→ What the task requires
Word for word, retype the first line of the records and every following line through the one containing "Definition controlled (k".

━━━━━━━━

(** Whether a fragment under [id] is attached after the platform
    transition was started. *)
Fixpoint appendsAfterStart (id : string) (t : list Event) : bool :=
  match t with
  | [] => false
  | e :: t' => if isStart e then existsb (isAppend id) t' else appendsAfterStart id t'
  end.

(** The event of removing the stale fragment, when there is one. *)
Definition staleRemoval {C} (id : string) (w : World C) : list Event :=
  match getElementById id (head (dom w)) with
  | Some _ => [EvStyleRemoved id]
  | None => []
  end.

Definition atMostOne (h : list StyleElement) : Prop := forall id, alive id h <= 1.

Definition stored {C} (o : Options C) (w : World C) : Prop :=
  localStorage (dom w) !! storageKey o = Some "dark"
  \/ localStorage (dom w) !! storageKey o = Some "light".

(** ** Sample worlds *)

Definition sampleHost : Host := {|
  innerWidth := 300; innerHeight := 400;
  prefersDark := false; prefersReducedMotion := false;
  startViewTransition := true; refCurrent := None
|}.

Definition emptyDom : Dom := {|
  head := []; classList := ∅; localStorage := ∅; mediaListener := false
|}.

Definition withKind (k : ThemeAnimationType) : Options unit := {|
  duration := 500;
  easing := easing defaultOptions;
  themeClassName := themeClassName defaultOptions;
  animationType := k;
  blurAmount := blurAmount defaultOptions;
  styleId := styleId defaultOptions;
  externalDarkMode := fun _ => None;
  onDarkModeChange := None;
  storageKey := storageKey defaultOptions;
  respectSystemPreference := true;
  slideDirection := RIGHT
|}.

(** A caller that owns the theme: it passes its boolean as the external
    value and its setter as the change callback. *)
Definition controlled (k : ThemeAnimationType) : Options bool := {|
  duration := 500;
  easing := easing defaultOptions;
  themeClassName := themeClassName defaultOptions;
  animationType := k;
  blurAmount := blurAmount defaultOptions;
  styleId := styleId defaultOptions;
  externalDarkMode := fun c => Some c;
  onDarkModeChange := Some (fun b _ => b);
  storageKey := storageKey defaultOptions;
  respectSystemPreference := true;
  slideDirection := RIGHT
|}.


Definition darkDom : Dom := {|
  head := []; classList := ∅;
  localStorage := <[ "theme" := "dark" ]> ∅; mediaListener := false
|}.

Definition darkHost : Host := {|
  innerWidth := 300; innerHeight := 400;
  prefersDark := true; prefersReducedMotion := false;
  startViewTransition := true; refCurrent := None
|}.

Definition reducedHost : Host := {|
  innerWidth := 300; innerHeight := 400;
  prefersDark := false; prefersReducedMotion := true;
  startViewTransition := true; refCurrent := None
|}.

(** The theme state wherever it is owned: the internal cell and the
    caller's state. *)
Definition themeState {C} (w : World C) : bool * C :=
  (internalDarkMode (cells w), caller w).

Definition newValue {C} (v : bool + (bool -> bool)) (w : World C) : bool :=
  match v with
  | inl b => b
  | inr f => f (isDarkMode (rendered w))
  end.

(** The head once the element [getElementById] finds, if any, is removed. *)
Definition withoutStale (id : string) (h : list StyleElement) : list StyleElement :=
  match getElementById id h with
  | Some _ => removeFirst id h
  | None => h
  end.

(** The invariant on the head and on its recorded history, for one
    identifier. *)
Definition headInv (id : string) (h : list StyleElement)
    (ss : list (list StyleElement)) : Prop :=
  alive id h <= 1 /\ Forall (fun hd => alive id hd <= 1) ss /\ last ss = Some h.

Definition worldInv {C} (id : string) (w : World C) : Prop :=
  headInv id (head (dom w)) (snapshots w).


Definition buttonRect : DOMRect := {| top := 10; left := 20; width := 40; height := 30 |}.

Definition boundHost : Host := {|
  innerWidth := 300; innerHeight := 400;
  prefersDark := false; prefersReducedMotion := false;
  startViewTransition := true; refCurrent := Some buttonRect
|}.

(** ** Observations on fragments and on the applied theme *)

(** The sheet [setTheme] attaches for the configured kind, at anchor
    [(x, y)] in a viewport of [W] by [H]. *)
Definition kindSheet {C} (o : Options C) (x y W H : R) : stylesheet :=
  match animationType o with
  | CIRCLE => circleSheet (duration o) (easing o) x y W H
  | BLUR_CIRCLE => blurCircleSheet (duration o) (easing o) (blurAmount o) x y W H
  | FADE => fadeSheet (duration o) (easing o)
  | SLIDE => slideSheet (duration o) (easing o) (slideDirection o)
  | NONE => []
  end.

(** The text of [s] up to its first space. *)
Fixpoint firstWord (s : string) : string :=
  match s with
  | EmptyString => EmptyString
  | String c t => if Ascii.eqb c (Ascii.ascii_of_nat 32) then EmptyString else String c (firstWord t)
  end.

(** The [animation] declarations of a rule: the keyframes they name, and
    the duration and easing they run with. *)
Definition animationOf (d : decl) : option (string * option (R * string)) :=
  if String.eqb (prop d) "animation" then
    match value d with
    | Txt n :: Num dur :: Txt "ms " :: Txt ease :: _ =>
        Some (firstWord n, Some (dur, ease))
    | Txt n :: _ => Some (firstWord n, None)
    | _ => None
    end
  else None.

Definition ruleAnimations (r : rule) : list (string * option (R * string)) :=
  match r with
  | Style _ body => omap animationOf body
  | Keyframes _ _ => []
  end.

Definition animations (s : stylesheet) : list (string * option (R * string)) :=
  concat (map ruleAnimations s).

Definition keyframeNames (s : stylesheet) : list string :=
  omap (fun r => match r with Keyframes n _ => Some n | Style _ _ => None end) s.

(** The [mask-position] of one step of the [maskScale] keyframes. *)
Definition maskScalePosition (frame : string) (s : stylesheet) : option cssValue :=
  match keyframe "maskScale" frame s with
  | Some ds => declValue "mask-position" ds
  | None => None
  end.

(** The root element and the storage agree with the rendered theme. *)
Definition synced {C} (o : Options C) (w : World C) : Prop :=
  localStorage (dom w) !! storageKey o
    = Some (if isDarkMode (rendered w) then "dark" else "light")
  /\ (themeClassName o ∈ classList (dom w) <-> isDarkMode (rendered w) = true).

(** The events of the update path. *)
Definition isUpdate (e : Event) : bool :=
  match e with
  | EvOnDarkModeChange _ | EvSetInternalDarkMode _ => true
  | _ => false
  end.

(** What holds of every world of a hook run with [isBrowser] false. *)
Definition serverInv {C} (d : Dom) (w : World C) : Prop :=
  dom w = d /\ pending w = [] /\ snapshots w = [head d]
  /\ forallb isUpdate (trace w) = true.

(** The scheduled callbacks that lead to the cleanup: the rest of
    [setTheme] after its [await], and the timer callback. *)
Definition clears (t : Task) : bool :=
  match t with
  | TResume | TCleanup => true
  | TUpdate _ => false
  end.

(** With nothing scheduled that leads to the cleanup, the transition flag
    is down and no fragment is attached under the style identifier. *)
Definition settled {C} (o : Options C) (w : World C) : Prop :=
  existsb clears (pending w) = false ->
  transitioning (cells w) = false /\ alive (styleId o) (head (dom w)) = 0.

(** * Geometry and style synthesis *)

Section Geometry.
Local Open Scope R_scope.

Lemma hypot_3_4_scaled : hypot 300 400 = 500.
Proof.
  unfold hypot.
  replace (300 * 300 + 400 * 400) with (500 * 500) by lra.
  apply sqrt_square; lra.
Qed.

Lemma dist_le x y a b c d :
  (x - a) * (x - a) <= (x - c) * (x - c) ->
  (y - b) * (y - b) <= (y - d) * (y - d) ->
  dist x y a b <= dist x y c d.
Proof.
  intros Hx Hy. unfold dist. apply sqrt_le_1_alt. lra.
Qed.

Lemma maxRadius_farthest x y W H :
  0 <= W -> 0 <= H -> maxRadius x y W H = farthestCorner x y W H.
Proof.
  intros HW HH. unfold maxRadius, farthestCorner, hypot.
  destruct (Rle_dec x (W - x)) as [Hx | Hx];
    destruct (Rle_dec y (H - y)) as [Hy | Hy].
  - rewrite (Rmax_right x), (Rmax_right y) by lra.
    rewrite (Rmax_right (Rmax _ _) (Rmax _ _)).
    + rewrite Rmax_right by (apply dist_le; nra).
      unfold dist. f_equal. lra.
    + apply Rmax_lub; (etransitivity; [| apply Rmax_r]); apply dist_le; nra.
  - rewrite (Rmax_right x), (Rmax_left y) by lra.
    rewrite (Rmax_left (Rmax _ _) (Rmax _ _)).
    + rewrite Rmax_right by (apply dist_le; nra).
      unfold dist. f_equal. lra.
    + apply Rmax_lub; (etransitivity; [| apply Rmax_r]); apply dist_le; nra.
  - rewrite (Rmax_left x), (Rmax_right y) by lra.
    rewrite (Rmax_right (Rmax _ _) (Rmax _ _)).
    + rewrite Rmax_left by (apply dist_le; nra).
      unfold dist. f_equal. lra.
    + apply Rmax_lub; (etransitivity; [| apply Rmax_l]); apply dist_le; nra.
  - rewrite (Rmax_left x), (Rmax_left y) by lra.
    rewrite (Rmax_left (Rmax _ _) (Rmax _ _)).
    + rewrite Rmax_left by (apply dist_le; nra).
      unfold dist. f_equal. lra.
    + apply Rmax_lub; (etransitivity; [| apply Rmax_l]); apply dist_le; nra.
Qed.
End Geometry.
Lemma solo_lee_main_iteracion (int_ : pystr -> Z + string) (fuel : nat)
    (s : sesion) :
  solo_lee (main_iteracion int_ fuel s).
Proof.
  unfold main_iteracion, mostrar_menu, opcion_1, opcion_2, opcion_3,
    opcion_4, opcion_5, opcion_6, leer_bloques.
  repeat lee_paso.
Qed.

(** An iteration leaves by [break] only when 7 was chosen, and the
    farewell is the last thing it writes. *)
Lemma break_es_7 (int_ : pystr -> Z + string) (fuel : nat) (s s' : sesion)
    (c c' : consola) :
  main_iteracion int_ fuel s c = (Hecho (Break, s'), c') ->
  hd_error (entrada c) = Some (lit "7") /\
  exists out, salida c' = out ++ [nl ++ lit "¡Hasta luego!" ++ nl].
Proof.
  intros H.
  destruct (entrada c) as [| opcion resto] eqn:He.
  { unfold main_iteracion in H. pelar H.
    destruct (mostrar_menu_efecto c) as [out Em]. rewrite Em in Hm.
    injection Hm as _ <-. unfold input_ in Hm0. cbn [entrada] in Hm0.
    rewrite He in Hm0. discriminate Hm0. }
  destruct (main_iteracion_opcion int_ fuel s c opcion resto He) as [out E].
  rewrite E in H. clear E.
  apply bindc_inv in H. destruct H as (r & c1 & Hop & Hcola).
  pose proof (cola_iteracion _ _ _ _ Hcola) as Hr. subst r.
  cbn [fst] in Hcola. unfold retc in Hcola. injection Hcola as ->.
  destruct (str_eqb opcion (lit "1")).
  { unfold opcion_1 in Hop. pelar Hop. apply retc_sesion in Hop.
    destruct Hop as [_ Hop]. discriminate Hop. }
  destruct (str_eqb opcion (lit "2")).
  { unfold opcion_2 in Hop. destruct (fst s); pelar Hop;
      apply retc_sesion in Hop; destruct Hop as [_ Hop]; discriminate Hop. }
  destruct (str_eqb opcion (lit "3")).
  { unfold opcion_3 in Hop. destruct (snd s); pelar Hop;
      apply retc_sesion in Hop; destruct Hop as [_ Hop]; discriminate Hop. }
  destruct (str_eqb opcion (lit "4")).
  { unfold opcion_4 in Hop. pelar Hop. apply retc_sesion in Hop.
    destruct Hop as [_ Hop]. discriminate Hop. }
  destruct (str_eqb opcion (lit "5")).
  { unfold opcion_5 in Hop. pelar Hop. apply retc_sesion in Hop.
    destruct Hop as [_ Hop]. discriminate Hop. }
  destruct (str_eqb opcion (lit "6")).
  { unfold opcion_6 in Hop. pelar Hop. apply retc_sesion in Hop.
    destruct Hop as [_ Hop]. discriminate Hop. }
  destruct (str_eqb opcion (lit "7")) eqn:E7.
  - unfold str_eqb in E7.
    destruct (list_eq_dec Z.eq_dec opcion (lit "7")) as [-> |];
      [| discriminate E7].
    split; [reflexivity |].
    unfold bindc, print, retc in Hop. injection Hop as _ <-.
    cbn [salida]. exists (salida c ++ out). rewrite <- !app_assoc. reflexivity.
  - pelar Hop. apply retc_sesion in Hop.
    destruct Hop as [_ Hop]. discriminate Hop.
Qed.

(** X22.  [main] returns only through option 7.  If the loop ends without
    an exception, then 7 was one of the lines typed, and the last thing
    written is the farewell. *)
Theorem main_solo_sale_por_7 (int_ : pystr -> Z + string)
    (vueltas fuel : nat) (s : sesion) (c c' : consola) :
  main_bucle int_ vueltas fuel s c = (Hecho tt, c') ->
  In (lit "7") (entrada c) /\
  exists out, salida c' = out ++ [nl ++ lit "¡Hasta luego!" ++ nl].
Proof.
  revert s c. induction vueltas as [| vueltas IH]; intros s c H.
  { discriminate H. }
  cbn [main_bucle] in H.
  apply bindc_inv in H. destruct H as ([ctl s1] & c1 & Hit & H).
  destruct (solo_lee_main_iteracion int_ fuel s c) as [pre Hpre].
  rewrite Hit in Hpre. cbn [snd] in Hpre.
  destruct ctl; cbn [fst snd] in H.
  - apply IH in H. destruct H as [Hin Hout]. split; [| exact Hout].
    rewrite Hpre. apply in_or_app. right. exact Hin.
  - apply IH in H. destruct H as [Hin Hout]. split; [| exact Hout].
    rewrite Hpre. apply in_or_app. right. exact Hin.
  - unfold retc in H. injection H as <-.
    apply break_es_7 in Hit. destruct Hit as [Hhd Hout].
    split; [| exact Hout].
    destruct (entrada c) as [| x l]; [discriminate Hhd |].
    injection Hhd as ->. left. reflexivity.
Qed.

━━━━━━━━

→ Answer box
(** Whether a fragment under [id] is attached after the platform
    transition was started. *)
Fixpoint appendsAfterStart (id : string) (t : list Event) : bool :=
  match t with
  | [] => false
  | e :: t' => if isStart e then existsb (isAppend id) t' else appendsAfterStart id t'
  end.

(** The event of removing the stale fragment, when there is one. *)
Definition staleRemoval {C} (id : string) (w : World C) : list Event :=
  match getElementById id (head (dom w)) with
  | Some _ => [EvStyleRemoved id]
  | None => []
  end.

Definition atMostOne (h : list StyleElement) : Prop := forall id, alive id h <= 1.

Definition stored {C} (o : Options C) (w : World C) : Prop :=
  localStorage (dom w) !! storageKey o = Some "dark"
  \/ localStorage (dom w) !! storageKey o = Some "light".

(** ** Sample worlds *)

Definition sampleHost : Host := {|
  innerWidth := 300; innerHeight := 400;
  prefersDark := false; prefersReducedMotion := false;
  startViewTransition := true; refCurrent := None
|}.

Definition emptyDom : Dom := {|
  head := []; classList := ∅; localStorage := ∅; mediaListener := false
|}.

Definition withKind (k : ThemeAnimationType) : Options unit := {|
  duration := 500;
  easing := easing defaultOptions;
  themeClassName := themeClassName defaultOptions;
  animationType := k;
  blurAmount := blurAmount defaultOptions;
  styleId := styleId defaultOptions;
  externalDarkMode := fun _ => None;
  onDarkModeChange := None;
  storageKey := storageKey defaultOptions;
  respectSystemPreference := true;
  slideDirection := RIGHT
|}.

(** A caller that owns the theme: it passes its boolean as the external
    value and its setter as the change callback. *)
Definition controlled (k : ThemeAnimationType) : Options bool := {|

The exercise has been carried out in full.